In a previous post I discussed Facebook’s EdgeRank. It’s the algorithm that determines whether an update does or doesn’t appear in fans’ newsfeeds on Facebook.
A high EdgeRank score is important to have a successful Facebook Fan Page. But did you know that Facebook has another algorithm targeted at applications? This algorithm is called GraphRank.
What is GraphRank
Graph Rank decides if an update generated by an application, or app for short, appears in fans’ newsfeeds. So, for Fan Page owners, who use apps for marketing purposes on Facebook, it is important to know exactly how this algorithm works.
Facebook app owners & developers, take note
Essentially, Graph Rank is to application owners and users, what EdgeRank is to Fan Page owners. GraphRank consists of a set of rules that are part of EdgeRank but are only applied to updates coming from apps.
The rules that GraphRank applies are personalised and tailored to each end user. This means that the updates that will appear in a fan’s newsfeed depend on his or her interests and the level and type of interaction between user and app. The algorithm is designed to favour activities that attract a high level of engagement.
User’s friend’s tastes are factored into the algo
The algorithm also takes into account friends’ tastes, and it will alter its calculations if the user’s friends list changes. For example, when a user has many friends that share the same interests, GraphRank will include a multiplication that results in more weight being given to updates from apps that fit these criteria.
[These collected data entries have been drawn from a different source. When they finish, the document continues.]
(** C5, as the code has it.  When the key is absent and the declared default
    is a callable, the callable is first called with the owning settings
    object as its only argument.  The call without arguments follows exactly
    when that first call raises a [TypeError], whatever raised it: a mismatch
    between arguments and parameters does, and so does a [TypeError] from
    inside the callable.  Any other outcome of the first call is the outcome
    of the access. *)
Theorem callable_default_protocol (host : Host) (self : Setting.t)
    (instance : SettingsObject.t) (d : dict) (f : value) :
  SettingsObject.user_settings instance = VDict d ->
  dict_get d (Setting.name self) = None ->
  Setting.default self = Setting.Default f ->
  Call.callable f = true ->
  let owner := SettingsObject.to_value instance in
  let first := Call.call host f [owner] [] in
  let access := Setting.__get__ host self (Some instance) in
  (exists rest, trace_of access = EvCall f [owner] [] :: rest) /\
  (In (EvCall f [] []) (trace_of access) <->
   exists msg, outcome first = Raise (TypeError msg)) /\
  (forall msg, outcome first = Raise (TypeError msg) ->
     access = ([EvCall f [owner] []; EvCall f [] []], outcome (Call.call host f [] []))) /\
  ((forall msg, outcome first <> Raise (TypeError msg)) -> access = first) /\
  (arity_mismatch host f [owner] = true ->
   exists msg, outcome first = Raise (TypeError msg)).
Proof.
  intros Hus Habs Hd Hc owner first access. unfold access.
  rewrite (Setting_get_absent host self instance d Hus Habs).
  unfold Setting._get_default. rewrite Hd, Hc. fold owner.
  unfold try_except, Call.call, perform. cbn [outcome snd] in *.
  set (r1 := match f with
             | VCallable q => Call.call_function (host_function host q) [owner] []
             | VBuiltinDict => Call.builtin_dict host [owner] []
             | _ => Raise (TypeError ("'" +.+ type_name f +.+ "' object is not callable"))
             end).
  assert (Hfirst : outcome first = r1) by reflexivity.
  split; [|split; [|split; [|split]]].
  - destruct r1 as [v|e]; [eexists; reflexivity|].
    destruct (is_type_error e); eexists; reflexivity.
  - rewrite Hfirst. destruct r1 as [v|e].
    + split.
      * intros [Hin|[]]. discriminate Hin.
      * intros [msg Hmsg]. discriminate Hmsg.
    + destruct e; cbn [is_type_error trace_of fst app]; split;
        try (intros [Hin|[]]; discriminate Hin);
        try (intros [msg' Hmsg]; discriminate Hmsg).
      * intros _. eauto.
      * intros _. right. left. reflexivity.
  - intros msg Hmsg. rewrite Hfirst in Hmsg. rewrite Hmsg. reflexivity.
  - intros Hnot. rewrite Hfirst in Hnot. unfold first, Call.call, perform. fold r1.
    destruct r1 as [v|e]; [reflexivity|].
    destruct e; try reflexivity. now destruct (Hnot msg).
  - apply arity_mismatch_raises.
Qed.

Lemma callable_default_protocol_witness :
  Setting.__get__ Sample.host
    {| Setting.name := "X"; Setting.default := Setting.Default (VCallable "seven") |}
    (Some (Sample.ROOT []))
  = ([EvCall (VCallable "seven") [SettingsObject.to_value (Sample.ROOT [])] [];
      EvCall (VCallable "seven") [] []],
     Return (VInt 7)).
Proof.
  destruct (callable_default_protocol Sample.host
              {| Setting.name := "X"; Setting.default := Setting.Default (VCallable "seven") |}
              (Sample.ROOT []) [] (VCallable "seven"))
    as (_ & _ & Hretry & _); [reflexivity|reflexivity|reflexivity|reflexivity|].
  exact (Hretry "seven() takes 0 positional arguments but 1 was given" eq_refl).
Defined.

(** C5, as stated, fails: the default [dict] of a merged or nested setting
    takes one positional argument, so that its call with the settings object
    is no mismatch between arguments and parameters; that call raises a
    [TypeError] all the same, because a settings object is not iterable, and
    the call without arguments follows.  So does it for a function of one
    parameter whose body raises a [TypeError]. *)
Lemma retry_without_arity_mismatch :
  (arity_mismatch Sample.host VBuiltinDict [SettingsObject.to_value (Sample.ROOT [])] = false /\
   In (EvCall VBuiltinDict [] [])
      (trace_of (Setting.__get__ Sample.host
                   {| Setting.name := "M"; Setting.default := Setting.Default VBuiltinDict |}
                   (Some (Sample.ROOT []))))) /\
  (arity_mismatch Sample.host (VCallable "broken")
     [SettingsObject.to_value (Sample.ROOT [])] = false /\
   In (EvCall (VCallable "broken") [] [])
      (trace_of (Setting.__get__ Sample.host
                   {| Setting.name := "X";
                      Setting.default := Setting.Default (VCallable "broken") |}
                   (Some (Sample.ROOT []))))).
Proof.
  repeat split; simpl; auto.
Qed.

(** ** [MergedDictSetting] *)

(** C7. The result of an access to a merged-dictionary setting is the
    declared defaults with every key of the user's mapping applied on top:
    a key of the user's mapping has the user's value, any other key has its
    default.  When the key of the setting is absent the result is the
    declared defaults, so that the setting is optional. *)
Theorem merged_dict_overlay (host : Host) (self : MergedDictSetting.t)
    (instance : SettingsObject.t) (d : dict) :
  SettingsObject.user_settings instance = VDict d ->
  let access := MergedDictSetting.__get__ host self (Some instance) in
  (forall raw,
     dict_get d (MergedDictSetting.name self) = Some (VDict raw) ->
     access = ([], Return (VDict (dict_update (MergedDictSetting.defaults self) raw))) /\
     (NoDup (map fst raw) ->
      forall k,
        dict_get (dict_update (MergedDictSetting.defaults self) raw) k =
        match dict_get raw k with
        | Some v => Some v
        | None => dict_get (MergedDictSetting.defaults self) k
        end)) /\
  (dict_get d (MergedDictSetting.name self) = None ->
   outcome access = Return (VDict (MergedDictSetting.defaults self))).
Proof.
  intros Hus access. unfold access, MergedDictSetting.__get__. split.
  - intros raw Hraw.
    rewrite (Setting_get_present host (MergedDictSetting.super self) instance d
               (VDict raw) Hus Hraw).
    split; [reflexivity|]. intros Hnd k. now apply dict_get_update.
  - intros Habs.
    rewrite (Setting_get_absent host (MergedDictSetting.super self) instance d Hus Habs).
    rewrite (get_default_builtin_dict host (MergedDictSetting.super self) instance eq_refl).
    reflexivity.
Qed.
(** * MultipleShootingTrajectory: a shallow embedding

    The Python class [MultipleShootingTrajectory]
    (python/neural/MultipleShootingTrajectory.py) is embedded function by
    function.  Python ints are [Z] (indices and cursors that never go
    negative are [nat]), numpy/torch float64 values are the kernel's binary64
    [float] (a float32 is the binary64 value it denotes), one-dimensional
    arrays are lists, matrices are lists of rows.
    Code that can raise returns [res]; methods that mutate the object are
    state transformers over the record [Traj], which also carries what was
    printed and which external callables were invoked. *)

From Stdlib Require Import String ZArith List Bool Lia Floats.
Import ListNotations.
Local Open Scope Z_scope.
Set Warnings "-inexact-float".

(** ** Exceptions and results *)

(** Python's exceptions.  The first seven are the ones the embedded code
    raises itself; an external callable may raise anything: another subclass
    of [Exception], or one of the classes that derive from [BaseException]
    without deriving from [Exception]. *)
Inductive exn : Type :=
| AssertionError
| IndexError
| TypeError
| ValueError
| ZeroDivisionError
| AttributeError
| RuntimeError
| OtherException (name : string)
| KeyboardInterrupt
| SystemExit
| GeneratorExit
| OtherBaseException (name : string).

(** [isinstance(e, Exception)] *)
Definition is_Exception (e : exn) : bool :=
  match e with
  | KeyboardInterrupt | SystemExit | GeneratorExit | OtherBaseException _ => false
  | _ => true
  end.

Inductive res (A : Type) : Type :=
| Ok (a : A)
| Err (e : exn).
Arguments Ok {A} a.
Arguments Err {A} e.

Definition rbind {A B : Type} (c : res A) (k : A -> res B) : res B :=
  match c with
  | Ok a => k a
  | Err e => Err e
  end.

Declare Scope res_scope.
Delimit Scope res_scope with res.
Notation "x <- c ;; k" := (rbind c (fun x => k))
  (at level 61, c at next level, right associativity) : res_scope.
Notation "' p <- c ;; k" := (rbind c (fun p => k))
  (at level 61, p pattern, c at next level, right associativity) : res_scope.

Definition rassert (b : bool) : res unit :=
  if b then Ok tt else Err AssertionError.

(** [for x in l: s = f x s], stopping at the first exception. *)
Fixpoint foldM {X S : Type} (f : X -> S -> res S) (l : list X) (s : S) : res S :=
  match l with
  | [] => Ok s
  | x :: l' => rbind (f x s) (foldM f l')
  end.

(** ** Python and numpy helpers *)

Definition vec := list float.
Definition matrix := list vec.

(** [range(n)] and [range(a, b)] for Python ints. *)
Definition range (n : Z) : list Z := map Z.of_nat (seq 0 (Z.to_nat n)).
Definition range2 (a b : Z) : list Z := map (fun k => a + Z.of_nat k) (seq 0 (Z.to_nat (b - a))).
Definition nrange (n : nat) : list nat := seq 0 n.

(** [l[i]] on a Python list: negative indices count from the end, anything
    outside raises [IndexError]. *)
Definition py_get {A : Type} (l : list A) (i : Z) : res A :=
  let n := Z.of_nat (length l) in
  let k := if i <? 0 then i + n else i in
  if (k <? 0) || (n <=? k) then Err IndexError
  else match nth_error l (Z.to_nat k) with
       | Some a => Ok a
       | None => Err IndexError
       end.

Fixpoint list_set {A : Type} (l : list A) (k : nat) (v : A) : list A :=
  match l, k with
  | [], _ => []
  | _ :: l', O => v :: l'
  | a :: l', S k' => a :: list_set l' k' v
  end.

(** [l[i] = v] on a Python list or a one-dimensional array. *)
Definition py_set {A : Type} (l : list A) (i : Z) (v : A) : res (list A) :=
  let n := Z.of_nat (length l) in
  let k := if i <? 0 then i + n else i in
  if (k <? 0) || (n <=? k) then Err IndexError
  else Ok (list_set l (Z.to_nat k) v).

(** [l[a:b]] for [0 <= a]: slices never raise, they truncate. *)
Definition py_slice {A : Type} (l : list A) (a b : nat) : list A :=
  firstn (b - a) (skipn a l).
Lemma X_nth (df : DataFrame) (x : list Z) :
  In x (List.map (train_model.row_at (train_model.X_cols df))
          (seq 0 (List.length df))) ->
  exists i r, nth_error df i = Some r
              /\ nth_error (List.map (train_model.row_at (train_model.X_cols df))
                              (seq 0 (List.length df))) i = Some x.
Proof.
  intros Hx. apply in_map_iff in Hx as [i [<- Hi]]. apply in_seq in Hi.
  destruct (nth_error df i) as [r|] eqn:E.
  - exists i, r. split; [exact E|].
    rewrite nth_error_map, nth_error_seq.
    replace (i <? List.length df)%nat with true
      by (symmetry; apply Nat.ltb_lt; lia).
    reflexivity.
  - apply nth_error_None in E. lia.
Qed.

(** The preprocessing never raises. It fits the four encoders in loop order
    and builds one row of seven features per kept record: an age code 1 or
    2, education and employment codes from 1 to 3, and four label codes
    below the number of classes of their encoders; the targets are 1, 3
    or 5, one per record. *)
Theorem training_matrix_is_well_formed (raw : DataFrame) :
  exists encs X y,
    train_model.design (dropna_all raw) = Ok (encs, X, y)
    /\ keys encs = train_model.categorical_cols
    /\ List.length X = List.length (dropna_all raw)
    /\ List.length y = List.length (dropna_all raw)
    /\ Forall (fun z => z = 1 \/ z = 3 \/ z = 5)%Z y
    /\ Forall (fun x =>
         exists a e p g s t j,
           x = [a; e; p; Z.of_nat g; Z.of_nat s; Z.of_nat t; Z.of_nat j]
           /\ (a = 1 \/ a = 2)%Z /\ (1 <= e <= 3)%Z /\ (1 <= p <= 3)%Z
           /\ (g < List.length
                     (classes_ (train_model.encoder_of gender (dropna_all raw))))%nat
           /\ (s < List.length
                     (classes_ (train_model.encoder_of skill_alignment
                                  (dropna_all raw))))%nat
           /\ (t < List.length
                     (classes_ (train_model.encoder_of skill_training
                                  (dropna_all raw))))%nat
           /\ (j < List.length
                     (classes_ (train_model.encoder_of job_seeking_status
                                  (dropna_all raw))))%nat) X.
Proof.
  eexists _, _, _. split; [apply design_ok|].
  split; [reflexivity|]. split; [now rewrite length_map, length_seq|].
  split; [now rewrite length_map|]. split.
  - apply Forall_map, Forall_forall. intros r _.
    pose proof (target_score_values r). tauto.
  - apply Forall_forall. intros x Hx.
    apply X_nth in Hx as (i & r & Hr & Hx).
    destruct (X_row _ i Hr) as (cg & cs & ct & cj & Hg & Hs & Ht & Hj & HX).
    rewrite Hx in HX. apply (f_equal (fun o => match o with Some v => v | None => [] end)) in HX.
    exists (train_model.age_numeric r), (train_model.edu_numeric r),
      (train_model.emp_numeric r), cg, cs, ct, cj.
    split; [exact HX|].
    split; [destruct (mapped_value train_model.age_map 1 (age_group r)) as [E|E];
            [left; exact E | simpl in E; unfold train_model.age_numeric; lia]|].
    split; [destruct (mapped_value train_model.edu_map 2 (education_level r)) as [E|E];
            [unfold train_model.edu_numeric; lia
            | simpl in E; unfold train_model.edu_numeric; lia]|].
    split; [destruct (mapped_value train_model.emp_map 1 (employment_status r)) as [E|E];
            [unfold train_model.emp_numeric; lia
            | simpl in E; unfold train_model.emp_numeric; lia]|].
    repeat split; eapply transform_bound; eassumption.
Qed.
(** * AIGM: the rules-answer pipeline and the push-to-talk voice session

    A shallow embedding of
    - [api/rules/answer.js]: [scoreChunk], [retrieveChunks] and the request
      [handler];
    - the rules client ([askRulebook]);
    - the session screen: the speech-recognition callbacks ([onstart],
      [onend], [onerror], [onresult]) and the press/release handlers.

    JavaScript strings are modelled as lists of 8-bit characters, read as the
    Latin-1 range of UTF-16 code units. *)

From Stdlib Require Import Ascii String DecimalString.
From Stdlib Require Import List Arith PeanoNat Lia Bool Sorted.
Import ListNotations.
Local Open Scope list_scope.

Set Implicit Arguments.
Local Set Warnings "-register-all".

(** ** JavaScript string primitives used by the sources *)

Module Js.

Definition str := list ascii.

Definition lit (s : string) : str := list_ascii_of_string s.

Definition code (c : ascii) : nat := nat_of_ascii c.

(** The regular-expression class [\s], which is also the set that
    [String.prototype.trim] strips: TAB, LF, VT, FF, CR, SPACE and NBSP are
    its members below U+0100. *)
Definition isWhiteSpace (c : ascii) : bool :=
  let n := code c in
  ((9 <=? n) && (n <=? 13)) || (n =? 32) || (n =? 160).
(** A call that lacks a key it reads raises [KeyError] for the first such
    key and leaves both globals as they were. *)
Lemma call_tool_missing name arguments st k :
  first_missing (tool_keys name) arguments = Some k ->
  call_tool name arguments st = (Raise (KeyError k), st).
Proof.
  unfold call_tool, tool_keys.
  destruct (String.eqb name "book_cab");
    [|destruct (String.eqb name "check_booking_status");
      [|destruct (String.eqb name "list_available_cabs")]];
    simpl; unfold_M;
    repeat match goal with
      | |- context [arguments !! ?key] =>
          destruct (arguments !! key) eqn:?; simpl
      end;
    intros [= <-] || discriminate; reflexivity.
Qed.

(** A call that has the keys it reads returns content. *)
Lemma call_tool_present name arguments st :
  first_missing (tool_keys name) arguments = None ->
  exists contents st', call_tool name arguments st = (Ok contents, st').
Proof.
  unfold call_tool, tool_keys.
  destruct (String.eqb name "book_cab");
    [|destruct (String.eqb name "check_booking_status");
      [|destruct (String.eqb name "list_available_cabs")]];
    simpl; unfold_M;
    repeat match goal with
      | |- context [arguments !! ?key] =>
          destruct (arguments !! key) eqn:?; simpl
      end;
    try discriminate; intros _; eauto.
  destruct (dict_contains s (bookings_db st)) eqn:Hin; eauto.
  apply dict_contains_get in Hin as [b Hb]. rewrite Hb. eauto.
Qed.

(** Every tool but [book_cab] leaves the globals alone. *)
Lemma call_tool_frame name arguments st :
  name <> "book_cab" -> snd (call_tool name arguments st) = st.
Proof.
  intros Hne. unfold call_tool.
  destruct (String.eqb_spec name "book_cab") as [|_]; [done|].
  destruct (String.eqb name "check_booking_status");
    [|destruct (String.eqb name "list_available_cabs")];
    simpl; unfold_M;
    repeat match goal with
      | |- context [arguments !! ?key] =>
          destruct (arguments !! key) eqn:?; simpl
      end; try reflexivity.
  destruct (dict_contains s (bookings_db st)); simpl; [|done].
  now destruct (dict_get s (bookings_db st)).
Qed.

Lemma read_resource_frame uri st : snd (read_resource uri st) = st.
Proof. unfold read_resource. now destruct (uri_eq uri "booking://all"). Qed.

Lemma get_prompt_frame name st : snd (get_prompt name st) = st.
Proof. unfold get_prompt. now destruct (String.eqb name "booking_assistant"). Qed.
Lemma wellFormed_move fuel rng st c r st' out :
  wellFormed st ->
  onPlayerMoveClick fuel rng st c r = Some (st', out) ->
  wellFormed st'.
Proof.
  intros Hwf Hclick.
  pose proof Hwf as [Hsides [Hh [Ho [Hact Hq]]]].
  pose proof (healthy_moveCommand fuel rng st c r st' out Hsides Hh Hclick) as Hh'.
  apply onPlayerMoveClick_inv in Hclick.
  destruct Hclick as [[_ ->] | [[_ [u ->]] | [u [p [path [st4 [Eact [Epath [E4 Hout]]]]]]]]].
  - exact Hwf.
  - exact Hwf.
  - destruct (Hact u Eact) as [Hin Hal].
    set (st1 := withPhase COMBAT_ANIMATION
                  (modify u (withAp (Z.max 0 (ap (unit st u) - 1))) st)) in *.
    set (st3 := moveUnit st1 u (p :: path)) in *.
    assert (Ht1 : tile (unit st1 u) = tile (unit st u)).
    { unfold st1. cbn [unit withPhase]. rewrite unit_modify_same. reflexivity. }
    assert (Hal1 : alive (unit st1 u) = true).
    { unfold st1. cbn [unit withPhase]. rewrite unit_modify_same. exact Hal. }
    assert (Ho1 : occupancy st1).
    { apply (occupancy_same st); try reflexivity; [| |exact Ho];
        intros x; unfold st1; cbn [unit withPhase]; rewrite unit_modify;
        destruct (Nat.eqb x u); reflexivity. }
    destruct (findPath_sound _ _ _ _ _ Epath) as [Hlegal Hlast].
    destruct (legalPath_last_free (grid st) path (tile (unit st u)) p Hlegal)
      as [t0 [Ht0 Hfree]].
    assert (Ho3 : occupancy st3).
    { apply occupancy_moveUnit; auto.
      - rewrite Ht1. intros Heq. rewrite Heq in Ht0.
        destruct Ho as [O1 _]. destruct (O1 u Hin Hal) as [tu [Htu Hou]].
        congruence.
      - rewrite Ht1. exists t0. auto. }
    assert (Hu3 : units st3 = units st)
      by (unfold st3; rewrite moveUnit_units; reflexivity).
    assert (Hal3 : alive (unit st3 u) = true).
    { unfold st3. destruct (moveUnit_health st1 u (p :: path) u) as [_ [_ [H _]]].
      rewrite H. exact Hal1. }
    rewrite checkOverwatchAlongPath_fst in E4.
    destruct (occupancy_overwatchAlongPath rng u (p :: path) 0%nat st3
                (tile (unit st3 u)) false Ho3) as [Ho4 Hu4];
      [rewrite Hu3; exact Hin | exact Hal3|].
    rewrite <- E4 in Ho4, Hu4.
    destruct (overwatchAlongPath_control rng u (p :: path) 0%nat st3
                (tile (unit st3 u)) false) as [Ha4 Hq4].
    rewrite <- E4 in Ha4, Hq4.
    destruct (moveUnit_control st1 u (p :: path)) as [Ha3 Hq3].
    fold st3 in Ha3, Hq3.
    destruct (overwatchAlongPath_ap rng u (p :: path) 0%nat st3
                (tile (unit st3 u)) false) as [_ [_ [_ [Hp4 Hai4]]]].
    rewrite <- E4 in Hp4, Hai4.
    destruct (moveUnit_sides st1 u (p :: path)) as [Hp3 Hai3].
    fold st3 in Hp3, Hai3.
    assert (Hwf4 : forall st'',
              playerFaction st'' = playerFaction st4 ->
              aiFaction st'' = aiFaction st4 ->
              allHealthy st'' -> occupancy st'' ->
              units st'' = units st4 ->
              activationQueue st'' = activationQueue st4 ->
              (forall v, activeUnit st'' = Some v ->
                         v = u /\ alive (unit st'' u) = true) ->
              wellFormed st'').
    { intros st'' H1 H2 H3 H5 H6 H7 H8. unfold wellFormed.
      split.
      { rewrite H1, H2, Hp4, Hai4, Hp3, Hai3. exact Hsides. }
      split; [exact H3|]. split; [exact H5|]. split.
      - intros v Hv. destruct (H8 v Hv) as [-> Hv'].
        rewrite H6, Hu4, Hu3. auto.
      - intros v Hv. rewrite H7, Hq4, Hq3 in Hv.
        rewrite H6, Hu4, Hu3. apply Hq. exact Hv. }
    destruct Hout as [[_ [-> Hal4]] | [_ ->]].
    + apply Hwf4; try reflexivity; auto.
      intros v Hv. cbn [activeUnit _enterActionPhase withPhase] in Hv.
      rewrite Ha4, Ha3 in Hv. unfold st1 in Hv.
      cbn [activeUnit withPhase modify withUnit] in Hv.
      split; [congruence | exact Hal4].
    + apply Hwf4; auto.
      * unfold endActivation, markActivated. cbv zeta.
        destruct (status_eqb _ READY); reflexivity.
      * unfold endActivation, markActivated. cbv zeta.
        destruct (status_eqb _ READY); reflexivity.
      * apply (occupancy_same st4); [| | | |exact Ho4];
          try (intros x); unfold endActivation, markActivated; cbv zeta;
          destruct (status_eqb _ READY);
          cbn [units grid unit withCurrentActivationIndex withActiveUnit
               modify withUnit];
          try reflexivity; destruct (Nat.eqb x u); reflexivity.
      * unfold endActivation, markActivated. cbv zeta.
        destruct (status_eqb _ READY); reflexivity.
      * unfold endActivation, markActivated. cbv zeta.
        destruct (status_eqb _ READY); reflexivity.
      * intros v Hv. discriminate.
Qed.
Proximity and shared interests are also factored in
Similarly, when a large number of people with common interests are checked into locations in the same area, another multiplication will happen that affects which app updates will appear in their newsfeeds. So, proximity and shared interests are two important factors that GraphRank looks at to determine rankings.
Under the Hood – The GraphRank Algorithm
GraphRank’s formula is very similar to that of EdgeRank.
coefficient (or affinity) + weight + interactions + time decay= GraphRank
The coefficient, also called affinity, reflects the relationship between users with shared interests or a high level of activity between them. Proximity is also considered to play a part in affinity. To that number weight is added. Weight has to do with the type of update.
Different weights for different update types
Video updates have more weight than picture updates, which in turn are more important than link updates, and these have more weight than status updates. This order is completely up to Facebook, and they can change it at any moment.
New features are given more weight
Generally, when Facebook comes out with a new feature, more weight will be given to the newcomer as a way of promotion. Next, interactions are added. This is the number of likes, shares, and comments an updates has. It is similar to edges in EdgeRank. The last factor that is added is time decay. The older an update becomes, the less likely it is to show in newsfeeds.
In a nutshell…
An update from an app is more likely to appear in a fan’s newsfeed if the fan has interacted with the app recently, if the update itself has attracted a high level of interaction, if the update is a video or an image, if the update is recent, and if the fan’s friends have also interacted with the app or update.